__What you should do__
For the entries below, print exactly the lines between the line holding "(** A request" and the line holding "claims & He & _).", inclusive, and nothing else.

__Data to process__
┌────────

(* ===== verification/Rbac.v ===== *)
(** * Authentication and roles (pm-auth/src/rbac.rs)

    The middleware every API request goes through: the IP allow-list, the bearer
    token, the role.  Addresses, networks and their parsers (the crates [ipnet]
    and [std::net]) and the validation of a token's signature are parameters; a
    header whose value is not visible ASCII counts as absent ([to_str] fails). *)

From S2P Require Import Prelude.

Inductive user_role : Type := Admin | Operator | Reporter.

Definition role_from_str (s : string) : option user_role :=
  if String.eqb s "admin" then Some Admin
  else if String.eqb s "operator" then Some Operator
  else if String.eqb s "reporter" then Some Reporter
  else None.

Definition role_str (r : user_role) : string :=
  match r with Admin => "admin" | Operator => "operator" | Reporter => "reporter" end.

Definition is_admin (r : user_role) : bool := match r with Admin => true | _ => false end.
Definition can_write (r : user_role) : bool := match r with Admin | Operator => true | _ => false end.

(** [AuthUser]; the claims it also carries are not read again. *)
Record auth_user : Type := AuthUser { au_id : uuid; au_username : string; au_role : user_role }.

(** HTTP status and machine-readable code of an error answer. *)
Record api_err : Type := ApiErr { ae_status : Z; ae_code : string }.

#[export] Instance api_err_eq_dec : EqDecision api_err.
Proof. solve_decision. Defined.

Definition unauthorized : api_err := ApiErr 401 "unauthorized".
Definition forbidden : api_err := ApiErr 403 "forbidden".
Definition forbidden_ip : api_err := ApiErr 403 "forbidden_ip".

(** The claims of an access token that are used, as decoded. *)
Record access_claims : Type := AccessClaims { ac_sub : string; ac_role : string; ac_username : string }.

Inductive jwt_error : Type := JwtExpired | JwtOther (msg : string).

(** The request headers that are read. *)
Record headers : Type := Headers { hd_authorization : option string; hd_forwarded_for : option string }.

Definition extract_bearer_token (h : headers) : option string :=
  s ← hd_authorization h; strip_prefix "Bearer " s.

Section Rbac.
Context {ip net : Type} (contains : net -> ip -> bool) (parse_ip : string -> option ip)
  (parse_net : string -> option net) (parse_uuid : string -> option uuid).

Record auth_config : Type := AuthConfig {
  ac_verify_key : string;
  ac_ip_whitelist : list net;
  ac_trusted_proxies : list net
}.

(** Entries that do not parse are dropped ([filter_map(... .ok())]). *)
Definition parse_nets (entries : list string) : list net := omap parse_net entries.

Definition new_config (key : string) (whitelist proxies : list string) : auth_config :=
  AuthConfig key (parse_nets whitelist) (parse_nets proxies).

Definition is_ip_allowed (cfg : auth_config) (a : ip) : bool :=
  match ac_ip_whitelist cfg with
  | [] => true
  | nets => existsb (fun n => contains n a) nets
  end.

Definition update_ip_whitelist (entries : list string) (cfg : auth_config) : auth_config :=
  AuthConfig (ac_verify_key cfg) (parse_nets entries) (ac_trusted_proxies cfg).

Definition update_trusted_proxies (entries : list string) (cfg : auth_config) : auth_config :=
  AuthConfig (ac_verify_key cfg) (ac_ip_whitelist cfg) (parse_nets entries).

(** The leftmost entry of [X-Forwarded-For]. *)
Definition leftmost_forwarded (xff : string) : option ip :=
  match split_by (Ascii.eqb ",") xff with
  | s :: _ => parse_ip (trim s)
  | [] => None
  end.

Definition resolve_client_ip (h : headers) (peer : option ip) (trusted : list net) : option ip :=
  match peer with
  | None => None
  | Some peer_ip =>
      if existsb (fun n => contains n peer_ip) trusted then
        match hd_forwarded_for h with
        | Some xff => match leftmost_forwarded xff with Some a => Some a | None => Some peer_ip end
        | None => Some peer_ip
        end
      else Some peer_ip
  end.

(** The allow-list part of [require_auth]. *)
Definition check_ip (cfg : auth_config) (h : headers) (peer : option ip) : result unit api_err :=
  match ac_ip_whitelist cfg with
  | [] => Ok tt
  | _ =>
      match resolve_client_ip h peer (ac_trusted_proxies cfg) with
      | None => Err forbidden_ip
      | Some a => if is_ip_allowed cfg a then Ok tt else Err forbidden_ip
      end
  end.

(** [validate_access_token token key], at the time of the request. *)
Context (validate_access_token : string -> string -> result access_claims jwt_error).

(** The user the request goes on with, or the answer that refuses it. *)
Definition require_auth (cfg : auth_config) (h : headers) (peer : option ip) : result auth_user api_err :=
  let? _ := check_ip cfg h peer in
  match extract_bearer_token h with
  | None => Err unauthorized
  | Some token =>
      match validate_access_token token (ac_verify_key cfg) with
      | Err _ => Err unauthorized
      | Ok claims =>
          match role_from_str (ac_role claims) with
          | None => Err unauthorized
          | Some role =>
              match parse_uuid (ac_sub claims) with
              | None => Err unauthorized
              | Some id => Ok (AuthUser id (ac_username claims) role)
              end
          end
      end
  end.

Definition require_admin (user : option auth_user) : result auth_user api_err :=
  match user with
  | None => Err unauthorized
  | Some u => if is_admin (au_role u) then Ok u else Err forbidden
  end.

(** ** Lemmas *)

Lemma role_roundtrip r s : role_from_str s = Some r <-> s = role_str r.
Proof.
  unfold role_from_str. split.
  - destruct (String.eqb_spec s "admin") as [->|]; [by intros [= <-]|].
    destruct (String.eqb_spec s "operator") as [->|]; [by intros [= <-]|].
    destruct (String.eqb_spec s "reporter") as [->|]; [by intros [= <-]|]. done.
  - intros ->. by destruct r.
Qed.

Lemma resolve_untrusted h p trusted :
  existsb (fun n => contains n p) trusted = false -> resolve_client_ip h (Some p) trusted = Some p.
Proof. unfold resolve_client_ip. by intros ->. Qed.

Lemma check_ip_ok cfg h peer :
  check_ip cfg h peer = Ok tt <->
  ac_ip_whitelist cfg = [] \/
  exists a, resolve_client_ip h peer (ac_trusted_proxies cfg) = Some a /\
    exists n, n ∈ ac_ip_whitelist cfg /\ contains n a = true.
Proof.
  unfold check_ip, is_ip_allowed. destruct (ac_ip_whitelist cfg) as [|n0 nets]; [split; [by left|done]|].
  destruct (resolve_client_ip h peer (ac_trusted_proxies cfg)) as [a|].
  - destruct (existsb (fun n => contains n a) (n0 :: nets)) eqn:He.
    + split; [|done]. intros _. right. exists a. split; [done|]. apply List.existsb_exists in He as (n & Hn & Hc).
      exists n. split; [by apply list_elem_of_In|done].
    + split; [done|]. intros [?|(a' & [= <-] & n & Hn & Hc)]; [done|].
      assert (existsb (fun n => contains n a) (n0 :: nets) = true); [|congruence].
      apply List.existsb_exists. exists n. split; [by apply list_elem_of_In|done].
  - split; [done|]. by intros [?|(a & ? & _)].
Qed.

(** ** The properties *)

(** A request passes the authentication exactly when the allow-list is empty or
    contains the resolved client address, and the bearer token is valid and
    names a role and a user; the user it goes on with is the token's. *)
Theorem require_auth_iff cfg h peer u :
  require_auth cfg h peer = Ok u <->
  (ac_ip_whitelist cfg = [] \/
   exists a, resolve_client_ip h peer (ac_trusted_proxies cfg) = Some a /\
     exists n, n ∈ ac_ip_whitelist cfg /\ contains n a = true) /\
  exists token claims, hd_authorization h = Some ("Bearer " ++ token)%string /\
    validate_access_token token (ac_verify_key cfg) = Ok claims /\
    ac_role claims = role_str (au_role u) /\ parse_uuid (ac_sub claims) = Some (au_id u) /\
    au_username u = ac_username claims.
Proof.
  rewrite <- check_ip_ok. unfold require_auth. destruct (check_ip cfg h peer) as [[]|e]; cbn [result_bind];
    [|split; [done|by intros [? _]]].
  unfold extract_bearer_token. destruct (hd_authorization h) as [s|]; cbn [mbind option_bind].
  2:{ split; [done|]. by intros (_ & token & claims & ? & _). }
  destruct (strip_prefix "Bearer " s) as [token|] eqn:Hs.
  2:{ split; [done|]. intros (_ & token & claims & He & _).
      assert (strip_prefix "Bearer " s = Some token) by (apply strip_prefix_app; congruence). congruence. }
  assert (forall t, Some s = Some ("Bearer " ++ t)%string <-> t = token) as Htok.
  { intros t. split; [|intros ->; f_equal; by apply strip_prefix_app].
    intros He. assert (strip_prefix "Bearer " s = Some t) by (apply strip_prefix_app; congruence). congruence. }
  split.
  - destruct (validate_access_token token (ac_verify_key cfg)) as [claims|] eqn:Hv; [|done].
    destruct (role_from_str (ac_role claims)) as [role|] eqn:Hr; [|done].
    destruct (parse_uuid (ac_sub claims)) as [id|] eqn:Hp; [|done]. intros [= <-]. split; [done|].
    exists token, claims. split_and!; [by apply Htok|done| |done|done]. by apply role_roundtrip.
  - intros (_ & t & claims & ->%Htok & -> & Hr & -> & Hn). apply role_roundtrip in Hr. rewrite Hr.
    destruct u; simpl in *. by subst.
Qed.

(** Without a socket address a non-empty allow-list refuses everything, and a
    peer that is not a trusted proxy is judged by its own address, whatever it
    claims in [X-Forwarded-For]. *)
Theorem allow_list_fails_closed cfg h1 h2 p :
  ac_ip_whitelist cfg <> [] ->
  require_auth cfg h1 None = Err forbidden_ip /\
  (existsb (fun n => contains n p) (ac_trusted_proxies cfg) = false ->
   is_ip_allowed cfg p = false -> require_auth cfg h2 (Some p) = Err forbidden_ip).
Proof.
  intros Hne. unfold require_auth, check_ip. split.
  - by destruct (ac_ip_whitelist cfg).
  - intros Ht Ha. rewrite resolve_untrusted by done. rewrite Ha. by destruct (ac_ip_whitelist cfg).
Qed.

(** Behind a trusted proxy the address is whatever the client wrote leftmost in
    [X-Forwarded-For]: a proxy that appends the real address does not keep a
    client from naming an allowed one. *)
Theorem forwarded_address_is_claimed cfg auth p claimed rest a :
  existsb (fun n => contains n p) (ac_trusted_proxies cfg) = true ->
  str_forallb (fun c => negb (Ascii.eqb "," c)) claimed = true -> parse_ip (trim claimed) = Some a ->
  is_ip_allowed cfg a = true ->
  check_ip cfg (Headers auth (Some (claimed ++ String "," rest)%string)) (Some p) = Ok tt.
Proof.
  intros Ht Hc Hp Ha. unfold check_ip, resolve_client_ip. rewrite Ht. cbn [hd_forwarded_for].
  unfold leftmost_forwarded.
  assert (split_by (Ascii.eqb ",") (claimed ++ String "," rest) = claimed :: split_by (Ascii.eqb ",") rest) as ->.
  { clear -Hc. induction claimed as [|c s IH]; [done|]. cbn [str_forallb] in Hc.
    apply andb_true_iff in Hc as [Hc Hs]. apply negb_true_iff in Hc.
    change ((String c s ++ String "," rest)%string) with (String c (s ++ String "," rest)%string).
    cbn [split_by]. by rewrite Hc, IH. }
  rewrite Hp, Ha. by destruct (ac_ip_whitelist cfg).
Qed.

(** Entries that do not parse are dropped, and an allow-list none of whose
    entries parses allows every address. *)
Theorem unparsable_allow_list_allows_all entries cfg h peer :
  Forall (fun s => parse_net s = None) entries ->
  check_ip (update_ip_whitelist entries cfg) h peer = Ok tt.
Proof.
  intros Hall. unfold check_ip, update_ip_whitelist, parse_nets. cbn [ac_ip_whitelist].
  assert (omap parse_net entries = []) as ->; [|done].
  induction Hall as [|s entries Hs Hall IH]; simpl; [done|]. by rewrite Hs.
Qed.
End Rbac.

(** ** Witnesses: addresses are numbers, a network is a range *)

Definition demo_contains (n : Z * Z) (a : Z) : bool := (n.1 <=? a) && (a <=? n.2).
Definition demo_parse_ip : string -> option Z := parse_u64.
Definition demo_parse_net (s : string) : option (Z * Z) :=
  ab ← split_once "/" s; x ← parse_u64 ab.1; y ← parse_u64 ab.2; Some (x, y).
Definition demo_auth_config : auth_config := AuthConfig (net := Z * Z) "key" [(10, 20)] [(100, 200)].

Lemma allow_list_fails_closed_witness :
  require_auth demo_contains demo_parse_ip (fun _ => None) (fun _ _ => Err JwtExpired) demo_auth_config
    (Headers None (Some "15"%string)) (Some 5) = Err forbidden_ip.
Proof.
  apply (allow_list_fails_closed demo_contains demo_parse_ip (fun _ => None) (fun _ _ => Err JwtExpired)
           demo_auth_config (Headers None None) (Headers None (Some "15"%string)) 5);
    [discriminate|reflexivity|reflexivity].
Defined.

Lemma forwarded_address_is_claimed_witness :
  check_ip demo_contains demo_parse_ip demo_auth_config (Headers None (Some "15, 5"%string)) (Some 150) = Ok tt.
Proof.
  apply (forwarded_address_is_claimed demo_contains demo_parse_ip demo_auth_config None 150 "15" " 5" 15);
    vm_compute; reflexivity.
Defined.

Lemma unparsable_allow_list_allows_all_witness :
  check_ip demo_contains demo_parse_ip
    (update_ip_whitelist demo_parse_net ["10.0.0.0"%string; "typo"%string] demo_auth_config) (Headers None None) None = Ok tt.
Proof.
  apply (unparsable_allow_list_allows_all demo_contains demo_parse_ip demo_parse_net).
  repeat constructor.
Defined.
Lemma swp_now {B} (f : Z -> prog session_eff (result B session_err)) Q d :
  (forall t, s_now d <= t -> swp (f t) Q (at_time t d)) -> swp (bind_ok snow f) Q d.
Proof. intros Hq x s' (t & Ht & -> & ->). by apply Hq. Qed.

Lemma swp_token {B} (f : string -> prog session_eff (result B session_err)) Q d :
  (forall token t, s_now d <= t -> swp (f token) Q (at_time t d)) -> swp (bind (trigger RandomToken) f) Q d.
Proof. intros Hq x s' (t & Ht & ->). by apply Hq. Qed.

Lemma swp_access {B} id name role (f : string -> prog session_eff (result B session_err)) Q d :
  (forall t, s_now d <= t -> (forall access, swp (f access) Q (at_time t d)) /\
     (forall m, Q (Err (Jwt m)) (at_time t d))) ->
  swp (bind_ok (issue_access_token id name role) f) Q d.
Proof. intros Hq x s' (t & Ht & ->). destruct (Hq t Ht) as [H1 H2]. destruct x; [apply H1|apply H2]. Qed.

Lemma swp_bind_ok {A B} (p : prog session_eff (result A session_err)) (f : A -> prog session_eff (result B session_err)) Q d :
  swp p (fun r t => match r with Ok a => swp (f a) Q t | Err e => Q (Err e) t end) d -> swp (bind_ok p f) Q d.
Proof. intros Hp. apply wp_bind. eapply wp_mono; [|exact Hp]. intros [a|e] t; done. Qed.

Lemma swp_mono {A} (p : prog session_eff A) (Q Q' : A -> session_db -> Prop) d :
  swp p Q d -> (forall a t, Q a t -> Q' a t) -> swp p Q' d.
Proof. intros Hp HQ. by eapply wp_mono. Qed.

Lemma find_row_Some {A} (g : A -> bool) m k r : find_row g m = Some (k, r) -> m !! k = Some r /\ g r = true.
Proof.
  unfold find_row. intros Hf. apply List.find_some in Hf as [Hin Hg]. split; [|done].
  by apply elem_of_map_to_list, list_elem_of_In.
Qed.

└────────

__Solution to this exercise__
(** A request passes the authentication exactly when the allow-list is empty or
    contains the resolved client address, and the bearer token is valid and
    names a role and a user; the user it goes on with is the token's. *)
Theorem require_auth_iff cfg h peer u :
  require_auth cfg h peer = Ok u <->
  (ac_ip_whitelist cfg = [] \/
   exists a, resolve_client_ip h peer (ac_trusted_proxies cfg) = Some a /\
     exists n, n ∈ ac_ip_whitelist cfg /\ contains n a = true) /\
  exists token claims, hd_authorization h = Some ("Bearer " ++ token)%string /\
    validate_access_token token (ac_verify_key cfg) = Ok claims /\
    ac_role claims = role_str (au_role u) /\ parse_uuid (ac_sub claims) = Some (au_id u) /\
    au_username u = ac_username claims.
Proof.
  rewrite <- check_ip_ok. unfold require_auth. destruct (check_ip cfg h peer) as [[]|e]; cbn [result_bind];
    [|split; [done|by intros [? _]]].
  unfold extract_bearer_token. destruct (hd_authorization h) as [s|]; cbn [mbind option_bind].
  2:{ split; [done|]. by intros (_ & token & claims & ? & _). }
  destruct (strip_prefix "Bearer " s) as [token|] eqn:Hs.
  2:{ split; [done|]. intros (_ & token & claims & He & _).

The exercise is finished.